A tentativa de autodefesa não impediu Roberta de sair ferida. Ela conta que o homem a derrubou no chão, desferiu golpes e, mesmo assim, ela continuou agarrada na bolsa. O caso ocorreu em frente a um mercado e, ao notar que um casal se aproximava, o suspeito fugiu.

A segunda vez aconteceu no bairro da Vila Penteado, na zona norte de São Paulo, enquanto Roberta ia para o trabalho, por volta de 5h30. Dessa vez, foram dois suspeitos em uma moto e um deles estava armado. “O garupa desceu e pediu insistentemente que eu passasse a bolsa, aí grudei nela e disse que não. Depois ele colocou a arma no meu peito, eu comecei a gritar, fui andando e empurrando ele. Ele viu que eu não ia entregar e saiu correndo”, relatou.

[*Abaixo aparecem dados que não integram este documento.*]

(** A call whose parameters name an action and whose meta names a request
    id of its own. *)
Lemma call_sends_envelope_witness :
  let params := [("action", JStr "drop"); ("status", JStr "open")] in
  let meta := [("request_id", JStr "mine"); ("trace", JInt 7)] in
  let envelope := envelope_of "rescues" "search" params meta id1_str in
  Dict.get envelope "action" = Some (JArr [JStr "rescues"; JStr "search"])
  /\ Dict.get envelope "status" = Some (JStr "open")
  /\ exists m,
      Dict.get envelope "meta" = Some (JObj m)
      /\ Dict.get m "request_id" = Some (JStr id1_str)
      /\ Dict.get m "trace" = Some (JInt 7).
Proof.
  intros params meta envelope.
  destruct (call_sends_envelope json_loads json_dumps UUID_of_hex UUID_str
              "rescues" "search" (Some params) (Some meta) id1 []
              (world_of online [] [id1]) eq_refl eq_refl eq_refl
              id1_unused_online)
    as (_ & Ha & (m & Hm & Hid & Hother) & Hp).
  split; [exact Ha |]. split; [apply Hp; discriminate |].
  exists m. split; [exact Hm |]. split; [exact Hid |].
  apply Hother. discriminate.
Defined.

Lemma call_rejects_meta_that_is_no_dict_witness :
  call json_loads json_dumps UUID_of_hex UUID_str "rescues" "search"
    (Some [("meta", JStr "x")]) (Some [("trace", JInt 7)])
    (world_of online [] [id1])
  = (Raised AttributeError, world_of online [] [id1]).
Proof.
  apply (call_rejects_meta_that_is_no_dict json_loads json_dumps UUID_of_hex
           UUID_str "rescues" "search" (Some [("meta", JStr "x")])
           (Some [("trace", JInt 7)]) (JStr "x") (world_of online [] [id1]));
    [reflexivity | discriminate].
Defined.

(** A search call answered during the first tick, while [id2] is pending
    for another caller. *)
Lemma answered_call_leaves_tables_witness :
  let h := set_waiting_requests {[id2]} online in
  let w := world_of h [[reply1_text]] [id1] in
  exists w',
    call json_loads json_dumps UUID_of_hex UUID_str "rescues" "search"
      (Some [("status", JStr "open")]) None w = (Returned reply1, w')
    /\ _waiting_requests (self w') = {[id2]}
    /\ _request_responses (self w') = ∅
    /\ clock w' = 1%nat.
Proof.
  intros h w.
  exact (answered_call_leaves_tables json_loads json_dumps UUID_of_hex
           UUID_str "rescues" "search" (Some [("status", JStr "open")]) None
           id1 [] reply1_text reply1 [] w
           eq_refl eq_refl eq_refl eq_refl eq_refl eq_refl eq_refl eq_refl
           eq_refl).
Defined.

(** Minting with [id1] pending and the draws [id1], [id1], [id2], [id3]:
    two draws are rejected, [id2] is minted and [id3] is left. *)
Lemma mint_takes_first_unused_witness :
  mint (world_of awaiting [] [id1; id1; id2; id3])
  = (Returned id2, world_of awaiting [] [id3]).
Proof.
  destruct (mint_takes_first_unused
              (world_of awaiting [] [id1; id1; id2; id3])) as [_ H].
  apply (H [id1; id1] id2 [id3]); [reflexivity | | reflexivity].
  repeat constructor.
Defined.

(** Frames of the expected shapes in one batch: not JSON, a 401, a reply
    nobody waits for, a reply to [id1]. *)
Lemma well_shaped_frames_keep_loop_alive_witness :
  let frames := [garbage_text; status401_text; reply2_text; reply1_text] in
  let w := world_of awaiting [frames] [] in
  (exists w',
      _message_handler json_loads UUID_of_hex frames w = (Returned tt, w'))
  /\ exists w',
      sleep json_loads UUID_of_hex w = (Returned tt, w')
      /\ listening (self w') = true
      /\ incoming w' = [].
Proof.
  intros frames w.
  apply (well_shaped_frames_keep_loop_alive json_loads UUID_of_hex frames []
           w); [| reflexivity | reflexivity].
  intros f Hf.
  repeat (apply elem_of_cons in Hf as [-> | Hf]; [reflexivity |]).
  inversion Hf.
Defined.

(** A frame on which [json.loads] fails with RecursionError ends the
    loop: the listener task dies and the reply behind it is not read. *)
Example deep_frame_ends_loop :
  let w := world_of awaiting [[deep_text; reply1_text]] [] in
  handle_frame json_loads UUID_of_hex deep_text w = (Raised RecursionError, w)
  /\ _listener_task (self (snd (sleep json_loads UUID_of_hex w)))
     = Some (Died RecursionError)
  /\ _request_responses (self (snd (sleep json_loads UUID_of_hex w))) !! id1
     = None.
Proof. vm_compute. repeat split. Qed.

Lemma new_handler_refuses_witness :
  let w := world_of with_token [] [] in
  disconnect w = (Raised (NotConnectedError None), w)
  /\ _send_raw json_dumps (Text "ping") w = (Raised (NotConnectedError None), w)
  /\ connected (self w) = false.
Proof.
  intros w.
  destruct (new_handler_refuses json_loads json_dumps UUID_of_hex UUID_str
              "api.example" (Some "s3cret") false w eq_refl)
    as (H1 & H2 & _ & H4 & _).
  split; [exact H1 |]. split; [apply H2 | exact H4].
Defined.

(** A text frame and then a dict. *)
Lemma send_raw_keeps_order_witness :
  exists w',
    (_send_raw json_dumps (Text "ping");;
     _send_raw json_dumps (Payload (JObj [("n", JInt 1)])))
      (world_of online [] [])
    = (Returned tt, w')
    /\ option_map sent (_connection (self w'))
       = Some ["ping"; json_dumps (JObj [("n", JInt 1)])].
Proof.
  destruct (send_raw_keeps_order json_dumps (Text "ping")
              (Payload (JObj [("n", JInt 1)])) (world_of online [] [])
              eq_refl) as (w' & H1 & H2 & _).
  exists w'. split; [exact H1 | exact H2].
Defined.

(** connect() of the handler with a token and without TLS. *)
Lemma connect_dials_parameters_witness :
  exists c,
    _connection
      (self (snd (connect json_loads "v2.0" garbage_text
                    (world_of with_token [] [])))) = Some c
    /\ open c = true
    /\ sent c = []
    /\ uri c = "ws://api.example/?bearer=s3cret".
Proof.
  apply (connect_dials_parameters json_loads "v2.0" garbage_text
           (world_of with_token [] [])). reflexivity.
Defined.

(** The reply to [id1] handled while [id1] is pending and nothing is
    filed: the tables stay disjoint. *)
Lemma dispatch_conserves_identifiers_witness :
  let w' := snd (_message_handler json_loads UUID_of_hex
                   [reply2_text; reply1_text] (world_of awaiting [] [])) in
  _waiting_requests (self w') ∪ dom (_request_responses (self w')) = {[id1]} ∪ ∅
  /\ _waiting_requests (self w') ## dom (_request_responses (self w')).
Proof.
  destruct (dispatch_conserves_identifiers json_loads UUID_of_hex
              [reply2_text; reply1_text] (world_of awaiting [] []))
    as (H1 & _ & _ & H4).
  split.
  - etransitivity; [exact H1 |]. simpl. by rewrite dom_empty_L.
  - apply H4. simpl. rewrite dom_empty_L. apply disjoint_empty_r.
Defined.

A farmacêutica disse, ainda, que o medo de morrer só veio depois. Hoje, Roberta não aconselha ninguém a reagir. “Quando cheguei ao terminal de ônibus, encontrei uma colega e desabei, comecei a chorar, sem acreditar que tinha acontecido aquilo.”

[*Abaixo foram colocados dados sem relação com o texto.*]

Lemma div_core_spec m1 e1 m2 e2 :
  let '(q, e', l) := SFdiv_core_binary F32.prec F32.emax (Z.pos m1) e1 (Z.pos m2) e2 in
  (0 <= q)%Z /\
  located (shr_record_of_loc q l)
         (IZR (Z.pos m1) * pow2 e1 / (IZR (Z.pos m2) * pow2 e2) / pow2 e') /\
  (e' <= fexp F32.prec F32.emax (Zdigits2 q + e'))%Z.
Proof.
  unfold SFdiv_core_binary. cbn [Zdigits2].
  set (d1 := Z.pos (digits2_pos m1)). set (d2 := Z.pos (digits2_pos m2)).
  set (D := (d1 + e1 - (d2 + e2))%Z).
  set (e' := Z.min (fexp F32.prec F32.emax D) (e1 - e2)).
  set (s := (e1 - e2 - e')%Z).
  assert (Hs : (0 <= s)%Z) by (unfold s, e'; lia).
  set (m' := match s with Z.pos _ => Z.shiftl (Z.pos m1) s | 0%Z => Z.pos m1 | Z.neg _ => 0%Z end).
  assert (Hm' : m' = (Z.pos m1 * 2 ^ s)%Z).
  { unfold m'. destruct s as [| p | p] eqn:Hsp; [ lia | | lia ].
    rewrite Z.shiftl_mul_pow2 by lia. reflexivity. }
  assert (Hm'0 : (0 < m')%Z) by (rewrite Hm'; apply Z.mul_pos_pos; [ lia | apply Z.pow_pos_nonneg; lia ]).
  pose proof (Z_div_mod m' (Z.pos m2) ltac:(lia)) as Hdm.
  destruct (Z.div_eucl m' (Z.pos m2)) as [q r]. destruct Hdm as [Hqr Hr].
  assert (Hq0 : (0 <= q)%Z) by nia.
  pose proof (pow2_pos e1) as Hp1. pose proof (pow2_pos e2) as Hp2.
  pose proof (pow2_pos e') as Hpe'.
  assert (Hm2R : 0 < IZR (Z.pos m2)) by (apply IZR_lt; lia).
  assert (Hm1R : 0 < IZR (Z.pos m1)) by (apply IZR_lt; lia).
  set (y := IZR (Z.pos m1) * pow2 e1 / (IZR (Z.pos m2) * pow2 e2) / pow2 e').
  assert (Hy : y * IZR (Z.pos m2) = IZR q * IZR (Z.pos m2) + IZR r).
  { rewrite <- mult_IZR, <- plus_IZR. rewrite (Z.mul_comm q), <- Hqr, Hm', mult_IZR.
    rewrite <- pow2_IZR by lia. unfold y, s.
    replace (e1 - e2 - e')%Z with (e1 + (- e2) + (- e'))%Z by lia.
    rewrite !pow2_add, !pow2_opp. field. lra. }
  pose proof (IZR_le _ _ Hq0) as Hq0R. cbn [IZR] in Hq0R.
  assert (HrR : 0 <= IZR r < IZR (Z.pos m2)).
  { destruct Hr as [Hr1 Hr2]. apply IZR_le in Hr1. apply IZR_lt in Hr2. lra. }
  split; [ exact Hq0 | ]. split.
  - pose proof (new_location_spec (Z.pos m2) r ltac:(lia) Hr) as Hloc.
    destruct (new_location (Z.pos m2) r) as [| []]; cbv beta iota in Hloc; unfold located; cbn.
    + subst r. nra.
    + apply (f_equal IZR) in Hloc. rewrite mult_IZR in Hloc. nra.
    + destruct Hloc as [Hl1 Hl2]. apply IZR_lt in Hl1, Hl2.
      rewrite mult_IZR in Hl1, Hl2. split; nra.
    + apply IZR_lt in Hloc. rewrite mult_IZR in Hloc. split; nra.
  - destruct (Z_le_gt_dec e' (-149)) as [Hle | Hgt]; [ rewrite fexp_eq; lia | ].
    assert (HeD : (e' <= D - 24)%Z) by (unfold e' in *; rewrite fexp_eq in *; lia).
    assert (Hdq : (D - e' <= Zdigits2 q)%Z).
    { apply zdigits_ge; [ exact Hq0 | ].
      pose proof (digits2_bounds m1) as [Hl1 _]. pose proof (digits2_bounds m2) as [_ Hu2].
      fold d1 in Hl1. fold d2 in Hu2.
      assert (Hyl : pow2 (D - e' - 1) * IZR (Z.pos m2) < y * IZR (Z.pos m2)).
      { unfold y.
        replace (IZR (Z.pos m1) * pow2 e1 / (IZR (Z.pos m2) * pow2 e2) / pow2 e' * IZR (Z.pos m2))
          with (IZR (Z.pos m1) * (pow2 e1 * / pow2 e2 * / pow2 e')) by (field; lra).
        rewrite <- !pow2_opp, <- !pow2_add.
        replace (D - e' - 1)%Z with ((d1 - 1) + (e1 + - e2 + - e') + (- d2))%Z by (unfold D; lia).
        rewrite (pow2_add (d1 - 1 + _)), (pow2_add (d1 - 1)), (pow2_opp d2).
        pose proof (pow2_pos (e1 + - e2 + - e')). pose proof (pow2_pos d2).
        pose proof (pow2_pos (d1 - 1)).
        apply Rlt_le_trans with (pow2 (d1 - 1) * pow2 (e1 + - e2 + - e') * / pow2 d2 * pow2 d2).
        - apply Rmult_lt_compat_l; [ | lra ].
          apply Rmult_lt_0_compat; [ nra | apply Rinv_0_lt_compat; lra ].
        - replace (pow2 (d1 - 1) * pow2 (e1 + - e2 + - e') * / pow2 d2 * pow2 d2)
            with (pow2 (d1 - 1) * pow2 (e1 + - e2 + - e')) by (field; lra).
          nra. }
      rewrite pow2_IZR in Hyl |- * by lia.
      assert (Hlt : IZR (2 ^ (D - e' - 1)) < IZR (q + 1)).
      { rewrite plus_IZR. nra. }
      apply lt_IZR in Hlt. apply IZR_le. lia. }
    rewrite fexp_eq. lia.
Qed.

Lemma div_rounds a b :
  F32_number a = true -> F32_number b = true -> 0 < F32_magnitude b ->
  rounds_to (SFdiv F32.prec F32.emax a b) (xorb (F32_sign a) (F32_sign b)) (F32_magnitude a / F32_magnitude b).
Proof.
  unfold F32_number, F32.valid. intros Ha Hb Hpos.
  apply andb_prop in Ha. destruct Ha as [Hfa _].
  apply andb_prop in Hb. destruct Hb as [Hfb _].
  destruct a as [sa | sa | | sa ma ea], b as [sb | sb | | sb mb eb]; try discriminate;
    cbn [F32_magnitude] in Hpos; try lra; cbn [SFdiv F32_sign F32_magnitude].
  - replace (0 / _) with (F32_magnitude (S754_zero (xorb sa sb))) by (cbn; unfold Rdiv; lra).
    apply rounds_to_exact. left. split; reflexivity.
  - pose proof (div_core_spec ma ea mb eb) as H.
    destruct (SFdiv_core_binary F32.prec F32.emax (Z.pos ma) ea (Z.pos mb) eb) as [[q e'] l].
    destruct H as (Hq & Hin & Hpre).
    apply binary_round_aux_spec; assumption.
Qed.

O chefe da Polícia Civil afirmou que prisões, que ganharam grande dimensão no estado, como as de AcxelPaulo Cupertino e do homem que matou um enfermeiro após uma reação a um assalto na Mooca, são respostas à população.

Outros crimes também cresceram em SP

Assim como os latrocínios, outros crimes cresceram em São Paulo, quando comparados aos dados de abril do ano passado, sendo que os homicídios dolosos (com intenção de matar) tiveram aumento de 6,9%, roubos 14,9%, furtos 37,8%, e estupro 7,1%.

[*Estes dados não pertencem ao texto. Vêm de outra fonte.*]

(** * hseg: corpus ingestion, annotation trees and transition labels

    A shallow embedding of the two dataset loaders of the repository,
    [datasets/icsi.py] (class [ICSIDataset]) and [datasets/ami.py]
    (class [AMIDataset]), together with the properties their
    specification states about them.

    Python values are modelled as follows.
    - [str] is [string]; a value that may be [None] is an [option].
    - a [list] is a [list]; [l[i] = v] is stdpp's [<[i:=v]> l], used only
      at indices that are in range.
    - a [dict] used as a map is a [gmap]; a dict that is a record (a word
      entry, an utterance) is a [Record].
    - an exception is the [Raise] case of [outcome]; [exit(-1)] is the
      exception [SystemExit].
    - the structlog logger is a list of log records threaded through the
      functions that log.
    - timestamps are floats in the source and are left out of the records:
      nothing below depends on their values. Where the source reads a
      time attribute or converts it, the read and the conversion are kept,
      since either can raise. *)

From Stdlib Require Import ZArith List String Ascii Lia Bool DecimalString.
From stdpp Require Import base gmap strings list fin_maps.
From Equations Require Import Equations.
Import ListNotations.

Set Warnings "-register-all".

Local Open Scope string_scope.
Local Open Scope list_scope.
Local Open Scope Z_scope.

(** ** Python primitives *)

Module Py.

(** Exceptions the loaders can raise. *)
Inductive exn : Type :=
| TypeError
| IndexError
| KeyError (k : string)
| ValueError
| AssertionError
| RecursionError
| SystemExit
| UnsupportedType (word_type : string)
| NodeNoKeys (tag : string)
| NonSupportedNodetype (tag : string).

Inductive outcome (A : Type) : Type :=
| Ok (a : A)
| Raise (e : exn).
Arguments Ok {A} a.
Arguments Raise {A} e.

Definition bind {A B} (m : outcome A) (k : A -> outcome B) : outcome B :=
  match m with
  | Ok a => k a
  | Raise e => Raise e
  end.

Definition is_ok {A} (m : outcome A) : bool :=
  match m with Ok _ => true | Raise _ => false end.

(** [sum(l)] on a list of integers. *)
Definition sum (l : list Z) : Z := fold_left Z.add l 0.

(** [l[a:b]], with Python's treatment of negative and out-of-range
    bounds: a negative bound counts from the end and is then clamped
    to [0]; a bound beyond the end is clamped to [len(l)]. *)
Definition slice_bound (n a : Z) : Z :=
  if a <? 0 then Z.max (a + n) 0 else Z.min a n.

Definition slice {A} (l : list A) (a b : Z) : list A :=
  let n := Z.of_nat (length l) in
  let lo := slice_bound n a in
  let hi := slice_bound n b in
  firstn (Z.to_nat (hi - lo)) (skipn (Z.to_nat lo) l).

(** [p] is a prefix of [s]: the rest of [s] after [p], if so. *)
Fixpoint strip_prefix (p s : string) : option string :=
  match p, s with
  | EmptyString, _ => Some s
  | String a p', String b s' =>
      if Ascii.eqb a b then strip_prefix p' s' else None
  | String _ _, EmptyString => None
  end.

(** [sub in s] on strings. *)
Fixpoint contains (sub s : string) : bool :=
  match strip_prefix sub s with
  | Some _ => true
  | None =>
      match s with
      | EmptyString => false
      | String _ s' => contains sub s'
      end
  end.

(** [s.split(sep)] for a non-empty separator: scan left to right, cut at
    every occurrence of [sep] and resume after it. [skip] counts the
    characters of a separator still to be passed over; [cur] is the
    piece being read. *)
Fixpoint split_from (sep : string) (skip : nat) (cur : string) (s : string)
  : list string :=
  match s with
  | EmptyString => [cur]
  | String c s' =>
      match skip with
      | S k => split_from sep k cur s'
      | O =>
          match strip_prefix sep s with
          | Some _ =>
              cur :: split_from sep (String.length sep - 1) EmptyString s'
          | None => split_from sep 0 (cur +:+ String c EmptyString) s'
          end
      end
  end.

Definition split (sep s : string) : list string :=
  split_from sep 0 EmptyString s.

(** [sep.join(l)]. *)
Fixpoint join (sep : string) (l : list string) : string :=
  match l with
  | [] => EmptyString
  | [x] => x
  | x :: rest => x +:+ sep +:+ join sep rest
  end.

(** [str(n)] for a non-negative integer. *)
Definition str (n : nat) : string :=
  DecimalString.NilZero.string_of_uint (Nat.to_uint n).

(** What an f-string prints for a value that may be [None]. *)
Definition fmt (s : option string) : string :=
  match s with Some x => x | None => "None" end.

(** Records written by the structlog logger. *)
Inductive level : Type := Info | Warning | Error.
Definition log : Type := list (level * string).

End Py.
Export Py.

(** [outcome] is a monad; stdpp's [x ← m; k] is used for sequencing. *)
#[global] Instance outcome_bind : MBind outcome := fun A B k m => Py.bind m k.
#[global] Instance outcome_ret : MRet outcome := fun A a => Ok a.

(** ** Transition smoothing ([compose_meeting_notes], second half)

    The code is the same in both loaders:
<<
    raw_transitions = self.raw_transitions[meeting]
    transitions = raw_transitions.copy()
    for i, _ in enumerate(raw_transitions):
        if sum(transitions[i - self.MIN_SEGMENT_SIZE : i]) > 0:
            transitions[i] = 0
>>
    [MIN_SEGMENT_SIZE] is the constant 10 of both constructors; it is a
    parameter here. *)

Module Smoothing.

Definition MIN_SEGMENT_SIZE : Z := 10.

(** One iteration of the loop, at index [i]. *)
Definition smooth_step (M : Z) (transitions : list Z) (i : nat) : list Z :=
  if Py.sum (Py.slice transitions (Z.of_nat i - M) (Z.of_nat i)) >? 0
  then <[i := 0]> transitions
  else transitions.

(** The loop over [enumerate(raw_transitions)], on the working copy. *)
Definition smooth (M : Z) (raw_transitions : list Z) : list Z :=
  fold_left (smooth_step M) (seq 0 (length raw_transitions)) raw_transitions.

End Smoothing.

(** ** Parsed XML documents ([xml.etree.ElementTree]) *)

Module Xml.

(** An [Element]: its tag, attributes, text and child elements. *)
Inductive Element : Type := mkElement {
  etag : string;
  attrib : gmap string string;
  etext : option string;
  children : list Element
}.

(** [e.attrib[k]]. *)
Definition attr (e : Element) (k : string) : outcome string :=
  match attrib e !! k with
  | Some v => Ok v
  | None => Raise (KeyError k)
  end.

Definition nite_id : string := "{http://nite.sourceforge.net/}id".

(** Number of elements of a document, and of a list of documents. *)
Fixpoint element_count (e : Element) : nat :=
  S (list_sum (map element_count (children e))).

Definition forest_count (l : list Element) : nat :=
  list_sum (map element_count l).

(** The corpus directory: [os.path.isfile(f)] holds when [f] is bound,
    and [ET.parse(f).getroot()] is then the element it is bound to. *)
Definition files : Type := gmap string Element.

End Xml.
Export Xml.

(** ** Annotation trees (shared by both loaders) *)

Module Anno.

(** Modelled from the spec: the class [AnnoTreeNode] of [data_utils],
    which is not part of the sources at hand. The fields are the ones the
    loaders read and write; a fresh node has no children, no keys, no
    utterances, and is not a leaf until a loader says so. [U] is the
    type of the utterances in [convo]. *)
Inductive AnnoTreeNode (U : Type) : Type := mkNode {
  tag : string;
  key : string;
  keys : list string;
  nn : list (AnnoTreeNode U);
  path : string;
  is_leaf : bool;
  convo : list U;
  composed : bool
}.
Arguments mkNode {U}.
Arguments tag {U}.
Arguments key {U}.
Arguments keys {U}.
Arguments nn {U}.
Arguments path {U}.
Arguments is_leaf {U}.
Arguments convo {U}.
Arguments composed {U}.

Section Nodes.
Context {U : Type}.
Abbreviation node := (AnnoTreeNode U).

(** [AnnoTreeNode()]. *)
Definition fresh : node :=
  mkNode EmptyString EmptyString [] [] EmptyString false [] false.

Definition set_nn (l : list node) (n : node) : node :=
  mkNode (tag n) (key n) (keys n) l (path n) (is_leaf n) (convo n)
         (composed n).
Definition set_keys (k : list string) (n : node) : node :=
  mkNode (tag n) (key n) k (nn n) (path n) (is_leaf n) (convo n)
         (composed n).
Definition set_convo (c : list U) (n : node) : node :=
  mkNode (tag n) (key n) (keys n) (nn n) (path n) (is_leaf n) c
         (composed n).
Definition set_path (p : string) (n : node) : node :=
  mkNode (tag n) (key n) (keys n) (nn n) p (is_leaf n) (convo n)
         (composed n).
Definition set_is_leaf (b : bool) (n : node) : node :=
  mkNode (tag n) (key n) (keys n) (nn n) (path n) b (convo n)
         (composed n).
Definition set_tag (t : string) (n : node) : node :=
  mkNode t (key n) (keys n) (nn n) (path n) (is_leaf n) (convo n)
         (composed n).
Definition set_composed (b : bool) (n : node) : node :=
  mkNode (tag n) (key n) (keys n) (nn n) (path n) (is_leaf n) (convo n) b.

(** Number of nodes of a tree. *)
Fixpoint size (n : node) : nat :=
  S (list_sum (map size (nn n))).

Definition stack_size (stack : list node) : nat :=
  list_sum (map size stack).

(** The annotation index of a meeting, a dict from path to the node
    object registered under it. The objects are the nodes of the tree
    itself; the model keeps the set of registered paths. *)
Definition anno_index : Type := gset string.

(** [register_anno_node(anno_index, node)]: a path already present is
    logged and ends the run with [exit(-1)]. *)
Definition register_anno_node (index : gset string) (n : node)
    : outcome (gset string) :=
  if decide (path n ∈ index) then Raise SystemExit
  else Ok ({[path n]} ∪ index).

(** [for child in node.nn[::-1]: stack.append(child)]. The head of the
    model's list is the top of the stack. *)
Definition push_all (children : list node) (stack : list node)
    : list node :=
  fold_left (fun st child => child :: st) (rev children) stack.

(** The loop [while stack] of [discover_anno_leaves]. *)
Equations? discover_loop (stack leaves : list node) : list node
    by wf (stack_size stack) lt :=
  discover_loop [] leaves := leaves;
  discover_loop (n :: stack) leaves :=
    discover_loop (push_all (nn n) stack)
      (if is_leaf n then leaves ++ [n] else leaves).
Proof.
  assert (Hpush : forall l st, stack_size (fold_left (fun st child => child :: st) l st)
                  = (stack_size l + stack_size st)%nat).
  { unfold stack_size. induction l as [|x l IHl]; intros st; simpl; [reflexivity|].
    rewrite IHl. simpl. lia. }
  unfold push_all. rewrite Hpush.
  assert (Hrev : stack_size (rev (nn n)) = stack_size (nn n)).
  { unfold stack_size. rewrite map_rev.
    generalize (map size (nn n)) as l.
    induction l as [|x l IHl]; simpl; [reflexivity|].
    rewrite list_sum_app. simpl. lia. }
  rewrite Hrev. unfold stack_size at 3. simpl.
  destruct n as [t k ks children p lf c cp]. simpl.
  unfold stack_size. lia.
Qed.

(** [discover_anno_leaves(anno_root)]. *)
Definition discover_anno_leaves (anno_root : node) : list node :=
  discover_loop [anno_root] [].

(** The leaves in pre-order, left to right, by structural recursion:
    a node marked as a leaf, then the leaves of each child in turn. *)
Fixpoint preorder_leaves (n : node) : list node :=
  (if is_leaf n then [n] else []) ++ flat_map preorder_leaves (nn n).

(** All the nodes of a tree, in pre-order, and their paths. *)
Fixpoint nodes (n : node) : list node :=
  n :: flat_map nodes (nn n).

Definition paths (n : node) : list string := map path (nodes n).

(** The path of a child is the path of its parent followed by a dot and
    one ordinal. *)
Definition extends_path (parent child : string) : Prop :=
  exists k : nat, child = parent +:+ "." +:+ Py.str k.

Definition children_extend (n : node) : Prop :=
  Forall (fun child => extends_path (path n) (path child)) (nn n).

(** What a loader that ends well has done to the index [idx] it started
    from: the tree [n'] has path [p], the children of every node extend
    its path, the paths of the tree are pairwise distinct and new to
    [idx], and [idx'] is [idx] with exactly these paths added. *)
Definition registered_from (idx : gset string) (p : string)
    (n' : node) (idx' : gset string) : Prop :=
  path n' = p /\
  Forall children_extend (nodes n') /\
  NoDup (paths n') /\
  (forall q, q ∈ paths n' -> q ∉ idx) /\
  idx' = list_to_set (paths n') ∪ idx.

(** The same for a loop that appends children to the list [acc]: [added]
    are the paths it registers. *)
Definition loop_registered_from (idx : gset string) (p : string)
    (acc : list node) (n' : node) (idx' : gset string) : Prop :=
  exists added,
    map path (flat_map nodes (nn n')) =
      map path (flat_map nodes acc) ++ added /\
    NoDup added /\
    (forall q, q ∈ added -> q ∉ idx) /\
    idx' = list_to_set added ∪ idx /\
    path n' = p /\
    children_extend n' /\
    Forall children_extend (flat_map nodes (nn n')).

(** A leaf that carries at least one key and one utterance. *)
Definition leaf_resolved (n : node) : Prop :=
  is_leaf n = true -> keys n <> [] /\ convo n <> [].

Em abril, o governo de São Paulo decidiu mudar a gestão das Polícias Civil e Militar. O coronel Ronaldo Miguel Vieira, que estava à frente do Batalhão de Choque, foi nomeadocomandante-geral da Polícia Militare o delegado-geral da Polícia Civil passou a ser Nico Gonçalves, que, até então, era responsável pelo Dope (Departamento de Operações Policiais Estratégicas).

Os novos comandantes vêm de tropas especiais e operacionais das polícias e, logo após a troca de cargo, uma série de operações foi realizada por todo o estado. Essas ações, como a “Sufoco”, que tem como objetivo prender suspeitos que se passam por entregadores para cometer crimes, têm sido criticadas por especialistas em segurança pública.

No dia 27 de maio, entregadores de aplicativo se manifestaram contra a operação. Segundo eles, as blitze realizadas pela polícia ocorrem em horários em que não há incidência de roubos, além de provocar demora na entrega do produto aos clientes pois os entregadores “são parados a cada 100 metros”, disse um dos manifestantes.

O objetivo da polícia, segundo o delegado-geral, é identificar suspeitos disfarçados de trabalhadores. A operação é composta de 3.000 policiais militares e 500 civis a mais nas ruas. Não houve contratações, segundo Nico, pois os próprios agentes, após o horário fixo do trabalho, fazem um “bico” para a corporação.

Superlotação em presídios

De acordo com dados divulgados pelo Governo do Estado de São Paulo, o número de presos que ingressaram no sistema prisional estadual em maio subiu 17% na comparação com abril. O período coincide com o começo da operação Sufoco, no dia 4 de maio.

Em 33 dias, foram presas 4.000 pessoas por tráfico de drogas, tráfico internacional de armas, roubo, receptação, fraude em postos de combustíveis e outros crimes. As forças de segurança também apreenderam 21,1 toneladas de drogas, 240 armas ilegais e 9.900 veículos.

Esse fato revela um outro problema social: a superlotação nas cadeias do estado. Um estudo feito pela Defensoria Pública do estado revelou que, até abril deste ano, das 27 unidades prisionais vistoriadas, 81,48% enfrentavam superlotação e tinham detentos que estão em condições subumanas.